Numerous other religious groups are also widely complying with the rules. All of Maine’s 141 Catholic churches “are following the state as well as additional diocesan protocols to maintain safety,” said Dave Guthro, spokesperson for the Roman Catholic Diocese of Portland.
Outside Christianity, a number of Jewish congregations are “very strictly following state guidelines,” with plans for virtual, outdoor or distanced services during the upcoming holidays of Rosh Hashanah and Yom Kippur, according to Trevor Geiger, marketing director for the Jewish Community Alliance of Southern Maine
And while the churches that have fought Mills’ restrictions are all evangelical, many of their counterparts do seem to be following those rules, according to Carroll Conley, executive director of the Christian Civic League of Maine.
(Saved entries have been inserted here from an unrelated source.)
(** * soulforged-go: the map-data server (server.go)

    A shallow embedding of [server.go]: the process-wide cache of map
    locations, the HTTP handler that fills it on a cold read, the periodic
    refresher, and start-up.  The Go runtime pieces the program leans on
    (slices over shared backing arrays, [sync.Mutex], [defer],
    [context.WithTimeout], [net/http]'s response writer, [encoding/json],
    and the MongoDB driver's cursor) are modelled next to it, each in a
    module of its own. *)

From Stdlib Require Import ZArith Lia Ascii.
From Stdlib Require Import Floats.PrimFloat Floats.FloatOps Floats.SpecFloat.
From stdpp Require Import list strings gmap.

Local Open Scope string_scope.
Local Open Scope list_scope.
Local Open Scope nat_scope.

(** ** Data (server.go, lines 18-29) *)

(** Go's [float64] is IEEE binary64, which is what the kernel's floats are. *)
Definition float64 : Set := PrimFloat.float.

(** [type Coordinates struct { X float64 `json:"x"`; Y float64 `json:"y"` }] *)
Record Coordinates := { X : float64; Y : float64 }.

(** [type MapLocation struct { ID string `json:"id" bson:"_id"`;
      Location string `json:"location"`; XY Coordinates `json:"xy"` }] *)
Record MapLocation := { ID : string; Location : string; XY : Coordinates }.

(** The zero value of [MapLocation], what a freshly allocated element holds. *)
Definition zeroLocation : MapLocation :=
  {| ID := ""; Location := ""; XY := {| X := 0%float; Y := 0%float |} |}.

(** ** Go slices

    A slice is a header (pointer, length, capacity) into a backing array
    that lives on the heap.  Assigning a slice copies the header only, so
    [cache.data = data] leaves both variables pointing at one array. *)
Module GoSlice.

Abbreviation addr := nat.

(** [base = None] is the nil pointer of a nil slice. *)
Record slice := { base : option addr; len : nat; cap : nat }.

Definition nil : slice := {| base := None; len := 0; cap := 0 |}.

(** The heap, as far as slices go: backing arrays by address. *)
Abbreviation arrays A := (list (list A)).

Section Elem.
Context {A : Type}.

Definition array (h : arrays A) (s : slice) : list A :=
  match base s with
  | Some a => default [] (h !! a)
  | None => []
  end.

(** The elements [s[0]], ..., [s[len-1]] a reader of [s] sees. *)
Definition view (h : arrays A) (s : slice) : list A :=
  take (len s) (array h s).
(** The header fits the store: its array is there and holds the capacity;
    a capacity is a Go [int]. *)
Definition valid (σ : store_of_arrays) (s : slice) : Prop :=
  s_len s ≤ s_cap s ∧ (Z.of_nat (s_cap s) < 2 ^ 63)%Z ∧
  ∃ a, σ !! s_arr s = Some a ∧ s_off s + s_cap s ≤ length a.

(** The elements [s[0], ..., s[len(s)-1]]. *)
Definition slice_elems (σ : store_of_arrays) (s : slice) : list HMMNode :=
  take (s_len s) (drop (s_off s) (default [] (σ !! s_arr s))).

(** The model that the Viterbi engine reads. *)
Definition view (σ : store_of_arrays) (hmm : HMMstruct) : HMM :=
  mkHMM (slice_elems σ (SNodes hmm)) (SAlphabet hmm) (SNull hmm).

(** The zero value of [HMMNode]. *)
Definition zero_node : HMMNode :=
  mkHMMNode x00 0 (mkEProbs x00 []) (mkEProbs x00 []) 
    (mkTProbs pzero pzero pzero pzero pzero pzero pzero) pzero pzero pzero.

(** [make([]HMMNode, n)] *)
Definition make_nodes (n : Z) (σ : store_of_arrays)
  : res (slice * store_of_arrays) :=
  if decide (n < 0)%Z then Panic MakeLenOutOfRange
  else
    let a := fresh (dom σ) in
    Ok (mkSlice a 0 (Z.to_nat n) (Z.to_nat n),
        <[a := replicate (Z.to_nat n) zero_node]> σ).
(** * HSG Asset Archive Format: the archive codec of [AssetArchive.h]

    A shallow embedding of the C header [AssetArchive.h] (the HSGAA
    builder, writer, reader and extractor) together with the properties
    its specification states about it.

    Platform conventions fixed by the model (the header itself relies on
    them): LP64, little-endian object representation, [size_t] and
    [uint64_t] 64 bits wide, [sizeof(HSGAAEntry) = 24].

    The C code forms pointers out of integers, keeps pointers to freed
    buffers and indexes null arrays.  The model therefore carries an
    explicit heap of buffers and an outcome type with a [Fault] case: a
    [Fault] is a point at which the C program leaves defined behaviour
    (in practice: the process is killed or reads junk).

    Conventions of the model:
    - [malloc] and [realloc] always succeed; where [malloc] places a
      buffer, and zlib's [compress] and [compressBound], are parameters
      (class [Platform]);
    - [free] only marks a buffer as freed (freeing twice is not a fault
      of its own); reading a freed buffer is;
    - an integer or a name that [fread] could not deliver in full is
      uninitialised, and a run that goes on to use it is a [Fault];
    - the arrays of [HSGAAArchive] are lists behind an optional pointer,
      next to their counts, as in the struct; entry names are [string]s,
      file contents are lists of bytes;
    - a path names a regular file, or one that [fopen] refuses, or
      nothing; directories and other special files are outside the
      model;
    - [hsgaa_free_archive] is not modelled. *)

From Stdlib Require Import ZArith Lia List Ascii String.
From Stdlib Require Strings.Byte.
From stdpp Require Import base option list gmap strings.

Open Scope Z_scope.

(* ===================================================================== *)
(** * Bytes and object representations                                    *)
(* ===================================================================== *)

Abbreviation byte := Byte.byte.

#[global] Instance byte_eq_dec : EqDecision byte := Byte.byte_eq_dec.

(** The numeric value of an [unsigned char]. *)
Definition byte_val (b : byte) : Z := Z.of_N (Byte.to_N b).

(** Conversion of an integer to [uint8_t] (reduction modulo 256). *)
Definition byte_of_Z (z : Z) : byte :=
  default Byte.x00 (Byte.of_N (Z.to_N (z mod 256))).

(** [le_bytes w v]: the [w] bytes of the object representation of the
    unsigned integer [v] on a little-endian machine, lowest address
    first.  This is what [fwrite(&v, w, 1, f)] puts on the stream. *)
Fixpoint le_bytes (w : nat) (v : Z) : list byte :=
  match w with
  | O => []
  | S w' => byte_of_Z v :: le_bytes w' (v / 256)
  end.

(** The value an unsigned integer object has when its bytes are [bs]. *)
Fixpoint le_value (bs : list byte) : Z :=
  match bs with
  | [] => 0
  | b :: bs' => byte_val b + 256 * le_value bs'
  end.
(** ** Number::toString, radix 10

    For a finite non-zero [x], ECMAScript takes integers [n], [k], [s] with
    [10^(k-1) <= s < 10^k] and [s * 10^(n-k) = x], [k] as small as it can be,
    and lays the digits of [s] out according to [n].  Here [x] is an exact
    rational: its expansion is cut after 17 significant digits, the most a
    binary64 value needs, so a value with at most 17 significant digits is
    printed exactly. *)

Module NumberToString.

Definition digit_char (d : Z) : N := (48 + Z.to_N d)%N.

Fixpoint decimal_fuel (fuel : nat) (z : Z) (acc : jsstring) : jsstring :=
  match fuel with
  | O => acc
  | S fuel' =>
      if z <? 10 then digit_char z :: acc
      else decimal_fuel fuel' (z / 10) (digit_char (z mod 10) :: acc)
  end.

(** The decimal digits of a non-negative integer. *)
Definition decimal (z : Z) : jsstring :=
  decimal_fuel (S (Z.to_nat (Z.log2 z))) z [].

(** The least [m >= n] with [a < 10^m * b]. *)
Fixpoint exp_up (fuel : nat) (a b n : Z) : Z :=
  match fuel with
  | O => n
  | S fuel' => if a <? 10 ^ n * b then n else exp_up fuel' a b (n + 1)
  end.

(** The greatest [m <= n] with [b <= a * 10^(1-m)]. *)
Fixpoint exp_down (fuel : nat) (a b n : Z) : Z :=
  match fuel with
  | O => n
  | S fuel' => if b <=? a * 10 ^ (1 - n) then n else exp_down fuel' a b (n - 1)
  end.
(** C10, as amended: a socket error whose handler runs, like a call of
    [disconnect], leaves the future as it was and the transport without a
    socket. When the future was pending, no later run rejects it, so no
    error reaches a caller that awaits [connect], and as long as [connect] is
    not called again that await does not complete. *)
Theorem error_or_disconnect_leaves_connect_pending s ev tr :
  breaks s ev ->
  connected (step s ev) = connected s
  /\ ws (step s ev) = None
  /\ (connected s = Pending ->
      (forall e, awaitConnected (run (step s ev) tr) <> Some (Throw e))
      /\ (CallConnect ∉ tr -> awaitConnected (run (step s ev) tr) = None)).
Proof.
  intros Hev.
  assert (Hstep : connected (step s ev) = connected s /\ ws (step s ev) = None).
  { destruct Hev as [-> | (i & w & -> & Hw & Hno & Hon)]; simpl.
    - apply disconnect_connected.
    - rewrite Hw. destruct (decide (readyState w = CLOSED)); [contradiction |].
      rewrite Hon. simpl. split; [| done]. by rewrite on_socket_connected. }
  destruct Hstep as [Hc Hw]. split; [exact Hc |]. split; [exact Hw |].
  intros Hp. rewrite Hp in Hc. split.
  - intros e He. apply (run_never_rejects (step s ev) tr); [by rewrite Hc; simpl; tauto |].
    unfold awaitConnected in He. by destruct (connected (run (step s ev) tr)).
  - intros Hnot. destruct (run_without_connect (step s ev) tr Hw Hnot) as [_ Hc'].
    unfold awaitConnected. by rewrite Hc', Hc.
Qed.

End Facts.

#[local] Existing Instance toyProto.

Example handshake_resolves :
  connected (run brokerUrl0 init handshake) = Resolved
  /\ connected (run brokerUrl0 init [CallConnect; SocketOpened 0]) = Pending.
Proof. split; reflexivity. Qed.

Lemma connected_only_after_welcome_and_connect_witness :
  exists pre i msg post a j w,
    handshake = pre ++ SocketMessage i msg :: post
    /\ connected (run brokerUrl0 init pre) = Pending
    /\ getType msg = Some WELCOME /\ getAlias msg = Some a
    /\ ws (run brokerUrl0 init pre) = Some j
    /\ sockets (run brokerUrl0 init pre) !! j = Some w
    /\ readyState w = OPEN
    /\ connected (run brokerUrl0 init (pre ++ [SocketMessage i msg]))
       = Resolved
    /\ alias (run brokerUrl0 init (pre ++ [SocketMessage i msg])) = Some a
    /\ sockets (run brokerUrl0 init (pre ++ [SocketMessage i msg])) !! j
       = Some (transmit (serializeConnect (mkConnect CONNECT 0 a)) w).
Proof.
  apply (connected_only_after_welcome_and_connect brokerUrl0 init handshake);
    reflexivity.
Defined.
On Friday, Conley surveyed the leaders of several Maine denominations — such as American Baptists, United Pentecostals and Church of God — who reported that “the vast majority” of their members “are conscientiously trying to comply” with the limits on in-person gatherings and social distancing, Conley said.
“I’m not saying there is not frustration or they may not agree, but the report from the nine or 10 denominations of evangelicals is they are compliant,” he said.
Based on the guidance from national organizations such as the Alliance Defending Freedom, the Christian Civic League of Maine is not currently recommending that its members use “civil disobedience” or legal challenges if they think that Maine’s restrictions infringe on their religious freedom, according to Conley.
“We’re not saying we would never do that,” he added.
Conley declined to address the specific health and safety threats that might come from Calvary Baptist Church holding in-person services and clearly flouting public health precautions even as some of its own members are sick or recovering from the coronavirus.
But he noted the real danger that’s posed by the coronavirus and said that Maine’s spiritual and governmental leaders are struggling to weigh those threats against the negative consequences for people who may rely on church to cope with mental health, substance use or other challenges.
“This is not a no-brainer,” he said. “I ask people to be gracious and pray for leaders trying to wrestle with both of these harmful things that we are facing.”